In Deployment, Elsewhere, Miscellaneous

aluminum.jpgYesterday, David Heinemeier Hansson officially announced Rails Metal - a new feature of edge Rails (and so Rails 2.3). Metal uses edge Rails' use of Rack to present a more barebones interface to incoming requests. Instead of routing every request through the full Rails stack, Metal lets you circumvent it to respond to certain requests in a fast, lightweight fashion - ideal for polling requests, say.

DHH's summary is okay, but Jesse Newland's tour of Rails Metal really makes the concept click. He puts together a basic "Hello world" method in a regular Rails controller and one in Rails Metal. The Rails controller performs at 45 requests per second but the Rails Metal equivalent returns 1175 requests per second! David Heinemeier Hansson followed up with a more realistic benchmark where the Rails controller served 800 requests per second and Metal 3000 per second, though there's a little more to it as he explains..

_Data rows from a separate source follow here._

(** Each step of a call brings it closer to its end. *)
Lemma thread_step_waits {kdf : Kdf} t a : thread_done t = false -> waits (fst (thread_step t a)) < waits t.
Proof.
  destruct t as [[d name pw|d pw|d|r]|[g|d|r]]; intros Hd; try discriminate;
    unfold thread_step, reg_step, foc_step, setPassword, draw_salt, findByUsername, findOne, save, new_oid;
    st_unfold; simpl; try destruct (connected _); simpl; try destruct (List.find _ _); try destruct (truthy_val _);
    try destruct (dup_key _ _);
    simpl; lia.
Qed.

Lemma cstep_waits {kdf : Kdf} w w' :
  cstep w w' -> length (w_threads w') = length (w_threads w) -> world_waits w' < world_waits w.
Proof.
  intros Hs Hl. destruct Hs as [w u pw|w g|w i t Hi Hd]; simpl in Hl.
  - rewrite length_app in Hl. simpl in Hl. lia.
  - rewrite length_app in Hl. simpl in Hl. lia.
  - apply (sum_list_with_insert_lt waits _ i t); [exact Hi | by apply thread_step_waits].
Qed.

(** A concrete interleaving: two Google callbacks for the same new
    profile arrive; both [findOne]s run before either [save]. *)
Lemma race_steps {kdf : Kdf} :
  rtc cstep world0
    (mkWorld (mkAccounts (mkDb [mkDoc 0 None (Some "g-42") None None None] 2 true) 0)
             [TFoc (FocDone (Ok (mkDoc 0 None (Some "g-42") None None None)));
              TFoc (FocDone (Err (E11000 "googleId_1")))]).
Proof.
  eapply rtc_l; [apply (cs_google _ "g-42")|].
  eapply rtc_l; [apply (cs_google _ "g-42")|].
  eapply rtc_l; [apply (cs_run _ 0 (TFoc (FocFind "g-42"))); reflexivity|].
  eapply rtc_l; [apply (cs_run _ 1 (TFoc (FocFind "g-42"))); reflexivity|].
  eapply rtc_l; [apply (cs_run _ 0 (TFoc (FocSave (mkDoc 0 None (Some "g-42") None None None)))); reflexivity|].
  eapply rtc_l; [apply (cs_run _ 1 (TFoc (FocSave (mkDoc 1 None (Some "g-42") None None None)))); reflexivity|].
  apply rtc_refl.
Qed.

(** ** Properties *)

Section Claims.
Context {kdf : Kdf}.

(** Equivalence of the threaded [User.register] with the
    sequential one: its synchronous start followed by three steps, with
    no other call in between, gives the result and the accounts of
    [register] on every branch. *)
Lemma register_threads_alone u pw a :
  reg_run 3 (fst (reg_start u pw a)) (snd (reg_start u pw a)) =
  (RegDone (fst (register u pw a)), snd (register u pw a)).
Proof.
  destruct a as [[c n b] r].
  unfold reg_run, reg_start, register, reg_step, setPassword, draw_salt, findByUsername, findOne,
    save, new_oid. st_unfold. simpl.
  destruct (truthy_val u) as [name|]; [|done]. simpl. destruct b; [|done]. simpl. destruct (List.find _ c); [done|].
  destruct (truthy_val pw); [|done]. simpl. by destruct (dup_key _ _).
Qed.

An interesting side effect of Rails Metal is that you can now run Sinatra applications (and, potentially, those of similar micro frameworks) at full speed "within" a Rails application. Jesse gives an example of this, but the commit of interest is here. If Sinatra is of interest to you, check out Sinatra: 29 Links and Resources for a Quicker, Easier Way to Build Webapps over at Ruby Inside.

Support from: 1st Easy offers UK Rails hosting (dedicated and shared) running Phusion Passenger (mod_rails) and LAMP stack. If you want to get to know us first, or simply want to evaluate the performance of your Rails applications running on Passenger, we'll arrange a trial hosting account for you (full technical support included!)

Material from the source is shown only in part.